Wed Apr 23 18:57:47 SAST 2014
Wed Apr 23 18:57:47 SAST 2014

Half-way happy in a relationship is sometimes as good as it gets

Jan 26, 2012 | Sapa-dpa |   152 comments

"It happens again and again that good relationships break up because one of the partners has exaggerated demands"

 Partners should accept that permanent happiness all the time is unrealistic 

People who get married usually believe they have found the ideal  partner for life, but sometimes after a while they discover that there are some flaws with Mr or Mrs Right.

High expectations often lead to unhappiness in a marriage, but before heading for a divorce court both parties should understand that there is no such thing as a perfect marriage.

There are marriages in which happiness, harmony, respect and affection are the dominant forces and there are some that are ruled by arguments and negative emotions.

Others lie somewhere in between — the so-called semi-happy marriages.

“Included in this definition are marriages that are neither unhappy nor happy,” said Friedhelm Schwiderski of a counselling service for couples in Germany. This status quo is a chronic emotional split and occurs more commonly in long-term relationships.

The couple’s demeanour toward each other is often very businesslike. There’s hardly any room for personal matters and the two partners don’t talk about themselves or allow each other into their lives. Tenderness and sexuality are pushed aside or were perhaps already on the margins from the beginning. The result is a hollow, dissatisfied feeling.

In addition to the absence of passion in a relationship or at least the feeling of butterflies in the stomach, unmet expectations often trigger a feeling of semi-happiness.

“Many people expect much too much from their first infatuation,” said Peter Gross of the German association of psychologists. They expect to be held in their partner’s palm forever or they are sure they are always on the same wavelength as their partner.
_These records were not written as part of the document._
Definition with_fill (c : nat) (k : conn) (placed : list (nat * option nat)) (s : SFU) : SFU :=
  mkSFU (sf_closed s) (sf_rooms s) (sf_conns s) (sf_cutoffs s) (sf_closedRooms s) (sf_evictedConns s)
    (sf_room s) (<[c := k]> (sf_conn s)) (sf_source s) (put_slots placed (sf_slot s)) (sf_next s).

Lemma view_with_fill c k k' placed s :
  sf_conn s !! c = Some k -> conn_facts k' = conn_facts k -> view_eq s (with_fill c k' placed s).
Proof.
  intros Hk Hf. split; intros x; simpl; [done| |].
  - destruct (decide (c = x)) as [<-|]; [by rewrite lookup_insert_eq, Hk; simpl; rewrite Hf|by rewrite lookup_insert_ne].
  - unfold put_slots. generalize (sf_slot s) as m. induction placed as [|[y o] placed IH]; intros m; simpl; [done|].
    rewrite IH. destruct (decide (y = x)) as [<-|]; [|by rewrite lookup_alter_ne].
    rewrite lookup_alter_eq. destruct (m !! y) as [v|]; [|done]. simpl. unfold slot_assign. by case_bool_decide.
Qed.

(** The rest of the server as it was. *)
Record same_tables (s s' : SFU) : Prop := mkSame {
  st_closed : sf_closed s' = sf_closed s; st_rooms : sf_rooms s' = sf_rooms s; st_conns : sf_conns s' = sf_conns s;
  st_cutoffs : sf_cutoffs s' = sf_cutoffs s; st_closedRooms : sf_closedRooms s' = sf_closedRooms s;
  st_evicted : sf_evictedConns s' = sf_evictedConns s; st_room : sf_room s' = sf_room s; st_next : sf_next s' = sf_next s
}.

Lemma same_tables_trans s1 s2 s3 : same_tables s1 s2 -> same_tables s2 s3 -> same_tables s1 s3.
Proof. intros [] []. split; etrans; eauto. Qed.

Definition retold (fills : list (nat * option nat)) (x : nat) (v : source) : source :=
  mkSource (src_conn v) (src_user v) (src_id v) (src_kind v) (src_codec v)
    (fst <$> filter (fun kv => kv.2 = Some x) fills).

Definition told (fills : list (nat * option nat)) (xs : list nat) (m : gmap nat source) : gmap nat source :=
  foldl (fun m x => tell_source fills x m) m xs.

Lemma lookup_told fills xs m x :
  told fills xs m !! x = if decide (x ∈ xs) then retold fills x <$> m !! x else m !! x.
Proof.
  unfold told. revert m. induction xs as [|y xs IH]; intros m.
  { rewrite decide_False by apply not_elem_of_nil. done. }
  cbn [foldl]. rewrite IH. unfold tell_source. destruct (decide (y = x)) as [<-|].
  - rewrite lookup_alter_eq, (decide_True (P := y ∈ y :: xs)) by set_solver. case_decide; by destruct (m !! y).
  - rewrite lookup_alter_ne by done. repeat case_decide; try done; set_solver.
Qed.

Lemma told_again fills xs m : told fills xs (told fills xs m) = told fills xs m.
Proof.
  apply map_eq. intros x. rewrite !lookup_told. case_decide; [|done]. by destruct (m !! x).
Qed.

Lemma told_facts fills xs m : map_facts source_facts m (told fills xs m).
Proof. intros x. rewrite lookup_told. case_decide; [|done]. by destruct (m !! x). Qed.

Lemma view_told fills xs s : view_eq s (tell_sources fills xs s).
Proof. split; [apply told_facts|done|done]. Qed.

Lemma elem_of_by_id {A} (m : gmap Z A) x : x ∈ by_id m <-> exists id, m !! id = Some x.
Proof.
  unfold by_id. rewrite list_elem_of_fmap. split.
  - intros ([id y] & -> & H). rewrite merge_sort_Permutation in H. exists id. by apply elem_of_map_to_list in H.
  - intros [id H]. exists (id, x). split; [done|]. rewrite merge_sort_Permutation. by apply elem_of_map_to_list.
Qed.

Lemma by_id_NoDup {A} (m : gmap Z A) :
  (forall i j x, m !! i = Some x -> m !! j = Some x -> i = j) -> NoDup (by_id m).
Proof.
  intros Hinj. unfold by_id. rewrite merge_sort_Permutation. apply NoDup_fmap_2_strong.
  - intros [i x] [j y] Hi%elem_of_map_to_list Hj%elem_of_map_to_list ?; simpl in *; subst. f_equal. by eapply Hinj.
  - apply NoDup_map_to_list.
Qed.

Section selection.
Context {LD : Loudness} {laws : LoudnessLaws LD} (judge : nat -> Judged).

Lemma candidate_view s s' rm k k' kind x :
  view_eq s s' -> conn_facts k' = conn_facts k -> candidate s' rm k' kind x = candidate s rm k kind x.
Proof.
  intros [Hs Hc _] Hk. unfold candidate. injection Hk as _ _ -> -> _ ->.
  destruct (facts_lookup _ _ _ x Hs) as [[-> ->]|(v & v' & -> & -> & Hv)]; [done|].
  injection Hv as -> Hu _ ->. unfold mayReceive. rewrite Hu. unfold takes_part.
  destruct (facts_lookup _ _ _ (src_conn v) Hc) as [[-> ->]|(w & w' & -> & -> & Hw)]; [done|].
  by injection Hw as _ _ _ -> _ _.
Qed.

Lemma pinned_ext sources sources' pin candidates taken :
  map_facts source_facts sources sources' ->
  pinned sources' pin candidates taken = pinned sources pin candidates taken.
Proof.
  intros H. revert taken. induction pin as [|u pin IH]; intros taken; simpl; [done|].
  assert (forall x, match sources' !! x with Some v => src_user v =? u | None => false end =
                    match sources !! x with Some v => src_user v =? u | None => false end) as E.
  { intros x. destruct (facts_lookup _ _ _ x H) as [[-> ->]|(v & v' & -> & -> & Hv)]; [done|].
    by injection Hv as _ -> _ _. }
  rewrite IH. f_equal; [|f_equal; f_equal]; apply list_filter_iff; intros x; by rewrite E.
Qed.

Lemma choose_ext sources sources' candidates sub holding :
  map_facts source_facts sources sources' ->
  choose judge sources' candidates sub holding = choose judge sources candidates sub holding.
Proof. intros H. unfold choose. by rewrite (pinned_ext _ _ _ _ _ H). Qed.

Definition holding_of (s : SFU) (k : conn) (kind : string) : list (option nat) :=
  current (sf_slot s) <$> slotsByKind kind k.
Definition candidates_of (s : SFU) (rm : room) (k : conn) (sources : list nat) (kind : string) : list nat :=
  filter (fun x => candidate s rm k kind x = true) sources.

(** What is left of the cap after a row of slots. *)
Definition left_after (left : Z) (row : list (option nat)) : Z :=
  if 0 <? left then Z.max 0 (left - Z.of_nat (length (filter (fun o => o <> None) row))) else left.

Lemma fill_kind_row s rm k sources left kind :
  fill_kind judge s rm k sources left kind =
  match slotsByKind kind k with
  | [] => Some ([], left)
  | refs => row ← fill_row judge (sf_source s) (candidates_of s rm k sources kind) (cn_sub k) left (holding_of s k kind);
            Some (zip refs row, left_after left row)
  end.
Proof. unfold fill_kind, holding_of, candidates_of. by destruct (slotsByKind kind k). Qed.

(** One kind's slots, filled. *)
Lemma fill_kind_spec s rm k sources left kind :
  NoDup sources ->
  exists row left', fill_kind judge s rm k sources left kind = Some (zip (slotsByKind kind k) row, left') /\
    length row = length (slotsByKind kind k) /\ NoDup (filled row) /\
    (forall x, x ∈ filled row -> x ∈ sources /\ candidate s rm k kind x = true) /\
    (0 <= left -> left' = left - Z.of_nat (length (filled row)) /\ 0 <= left') /\ (left < 0 -> left' = left) /\
    (NoDup (filled (holding_of s k kind)) -> forall i x, holding_of s k kind !! i = Some (Some x) -> x ∈ filled row ->
       row !! i = Some (Some x)).
Proof.
  intros Hnd. rewrite fill_kind_row. destruct (slotsByKind kind k) as [|ref refs] eqn:Er.
  { exists [], left. simpl. split_and!; try done; try constructor; try lia.
    1,2: by match goal with H : _ ∈ _ |- _ => apply not_elem_of_nil in H end.
    intros _ i y _ Hy. by apply not_elem_of_nil in Hy. }
  set (cands := candidates_of s rm k sources kind).
  assert (NoDup cands) as Hc by by apply NoDup_filter.
  destruct (fill_row_spec judge (sf_source s) cands (cn_sub k) left (holding_of s k kind) Hc)
    as (row & j & Hrow & Hl & Hndr & Hf & Hj & Hjl & Hst).
  exists row, (left_after left row). rewrite Hrow. simpl.
  split_and!; [done|by rewrite Hl; unfold holding_of; rewrite length_fmap, Er|done| | | |done].
  - intros x Hx. rewrite Hf in Hx.
    assert (x ∈ choose judge (sf_source s) cands (cn_sub k) (holding_of s k kind)) as Hx'.
    { rewrite <- (take_drop j). set_solver. }
    rewrite choose_perm in Hx' by done. by apply list_elem_of_filter in Hx' as [? ?].
  - intros H. apply Permutation_length in Hf. rewrite length_take in Hf. specialize (Hjl H).
    unfold left_after. rewrite length_filled_filter. destruct (Z.ltb_spec 0 left); lia.
  - intros H. unfold left_after. destruct (Z.ltb_spec 0 left); lia.
Qed.

(** Read the same, a kind's slots are filled the same. *)
Lemma fill_kind_view s s' rm k k' sources left kind :
  view_eq s s' -> conn_facts k' = conn_facts k ->
  (forall x, x ∈ slotsByKind kind k -> current (sf_slot s') x = current (sf_slot s) x) ->
  fill_kind judge s' rm k' sources left kind = fill_kind judge s rm k sources left kind.
Proof.
  intros Hv Hk Hcur. rewrite !fill_kind_row.
  assert (slotsByKind kind k' = slotsByKind kind k) as E1.
  { unfold slotsByKind. by injection Hk as _ _ _ _ -> _. }
  assert (cn_sub k' = cn_sub k) as E2 by by injection Hk as _ _ _ _ _ ->.
  assert (holding_of s' k' kind = holding_of s k kind) as E3.
  { unfold holding_of. rewrite E1. apply list_fmap_ext. intros i x Hi. apply Hcur. by eapply list_elem_of_lookup_2. }
  assert (candidates_of s' rm k' sources kind = candidates_of s rm k sources kind) as E4.
  { unfold candidates_of. apply list_filter_iff. intros x. by rewrite (candidate_view s s' rm k k'). }
  rewrite E1, E2, E3, E4. destruct (slotsByKind kind k); [done|].
  unfold fill_row. by rewrite (choose_ext (sf_source s) (sf_source s')) by apply Hv.
Qed.

(** Filled again where they hold what they were given, they are given the same. *)
Lemma fill_kind_settled s s' rm k k' sources left kind row left' :
  NoDup sources -> view_eq s s' -> conn_facts k' = conn_facts k ->
  fill_kind judge s rm k sources left kind = Some (zip (slotsByKind kind k) row, left') ->
  length row = length (slotsByKind kind k) -> holding_of s' k kind = row ->
  fill_kind judge s' rm k' sources left kind = Some (zip (slotsByKind kind k) row, left').
Proof using laws.
  intros Hnd Hv Hk Hfill Hlen Hheld. rewrite !fill_kind_row in *.
  assert (slotsByKind kind k' = slotsByKind kind k) as E1.
  { unfold slotsByKind. by injection Hk as _ _ _ _ -> _. }
  assert (cn_sub k' = cn_sub k) as E2 by by injection Hk as _ _ _ _ _ ->.
  assert (holding_of s' k' kind = row) as E3 by (unfold holding_of; rewrite E1; done).
  assert (candidates_of s' rm k' sources kind = candidates_of s rm k sources kind) as E4.
  { unfold candidates_of. apply list_filter_iff. intros x. by rewrite (candidate_view s s' rm k k'). }
  rewrite E1, E2, E3, E4. destruct (slotsByKind kind k) as [|ref refs] eqn:Er; [done|].
  set (cands := candidates_of s rm k sources kind) in *.
  destruct (fill_row judge (sf_source s) cands (cn_sub k) left (holding_of s k kind)) as [row'|] eqn:Hrow; [|done].
  simpl in Hfill. injection Hfill as Hz Hl.
  assert (length row' = length (ref :: refs)) as Hlen'.
  { destruct (fill_row_spec judge (sf_source s) cands (cn_sub k) left (holding_of s k kind)) as (r & j & Hr & Hlr & _);
      [by apply NoDup_filter|]. rewrite Hrow in Hr. injection Hr as <-. rewrite Hlr. unfold holding_of.
    by rewrite length_fmap, Er. }
  assert (row' = row) as ->.
  { destruct row' as [|o' row'], row as [|o row]; simpl in *; try lia. injection Hz as <- Hz.
    f_equal. apply (f_equal (fmap snd)) in Hz. rewrite !snd_zip in Hz by lia. done. }
  apply fill_row_settled in Hrow; [|by apply NoDup_filter].
  assert (fill_row judge (sf_source s') cands (cn_sub k) left row = Some row) as ->.
  { unfold fill_row in *. by rewrite (choose_ext (sf_source s) (sf_source s')) by apply Hv. }
  simpl. by rewrite Hl.
Qed.

(** ** One receiver *)

(** What a receiver's slots of both kinds come to. *)
Definition conn_fill (s : SFU) (rm : room) (sources : list nat) (k : conn) : option (list (nat * option nat)) :=
  audio ← fill_kind judge s rm k sources (sub_cap (cn_sub k)) KindAudio;
  video ← fill_kind judge s rm k sources audio.2 KindVideo;
  Some (audio.1 ++ video.1).

Lemma conn_fill_refs s rm sources k placed x o :
  NoDup sources -> conn_fill s rm sources k = Some placed -> (x, o) ∈ placed ->
  x ∈ slotsByKind KindAudio k \/ x ∈ slotsByKind KindVideo k.
Proof.
  intros Hnd E Hx. unfold conn_fill in E.
  destruct (fill_kind_spec s rm k sources (sub_cap (cn_sub k)) KindAudio Hnd) as (ra & la & Ea & _). rewrite Ea in E.
  destruct (fill_kind_spec s rm k sources la KindVideo Hnd) as (rv & lv & Ev & _). simpl in E. rewrite Ev in E.
  simpl in E. injection E as <-.
  apply elem_of_app in Hx as [Hx|Hx]; apply elem_of_zip_l in Hx; auto.
Qed.

Lemma conn_fill_total s rm sources k : NoDup sources -> is_Some (conn_fill s rm sources k).
Proof.
  intros Hnd. unfold conn_fill.
  destruct (fill_kind_spec s rm k sources (sub_cap (cn_sub k)) KindAudio Hnd) as (ra & la & -> & _). simpl.
  destruct (fill_kind_spec s rm k sources la KindVideo Hnd) as (rv & lv & -> & _). by eexists.
Qed.

Lemma conn_fill_nodup s rm sources c k placed :
  slots_apart s -> sf_conn s !! c = Some k -> NoDup sources -> conn_fill s rm sources k = Some placed ->
  NoDup placed.*1.
Proof.
  intros Ha Hk Hnd E. unfold conn_fill in E.
  destruct (fill_kind_spec s rm k sources (sub_cap (cn_sub k)) KindAudio Hnd) as (ra & la & Ea & Hla & _). rewrite Ea in E.
  destruct (fill_kind_spec s rm k sources la KindVideo Hnd) as (rv & lv & Ev & Hlv & _). simpl in E. rewrite Ev in E.
  simpl in E. injection E as <-. rewrite fmap_app, !fst_zip by lia.
  apply NoDup_app. split_and!; [by eapply sa_nodup| |by eapply sa_nodup].
  intros x Hx Hx'. destruct (sa_once _ Ha c c KindAudio KindVideo x) as [_ [=]]; by exists k.
Qed.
“Expectations such as these are of course utopian. After all what you have in a marriage is two individuals coming together, two complex systems with different genes and impressions. These can be completely different,” Gross said.

Different, however, doesn’t mean strictly incompatible.

What’s crucial is where the differences lie.

“You should think about what is really important to you in a relationship. What is utterly indispensable and what is negotiable and what is an absolute no-go,” Gross explained.

When there are grave differences between the two, it’s sometimes better to draw a line and end the relationship.

However, couples are advised not to act rashly.

To be able to judge the relationship, the degree of togetherness the couple has shared should be put into the mix.

The partners should also realize that permanent happiness all the time is unrealistic, said couples counsellor Dariush Barsfeld.

It’s an important step to accept these things because it impedes the pursuit of a dream vision of a perfect partnership and perhaps then making a wrong decision about someone.

“It happens again and again that good relationships break up because one of the partners had exaggerated demands and thought they were able to find someone who fit in every way,” said Beate Landgraf of an association of psychologists and holistic medicine practitioners in psychotherapy.

There is no universal solution to the problem. It isn’t independent from the cause of the semi-happiness. Boredom that sets in when the daily routine is always the same has to be changed.

People who feel they will not be able to have their dreams fulfilled because their partner doesn’t share them should perhaps go their own way rather than give up on them.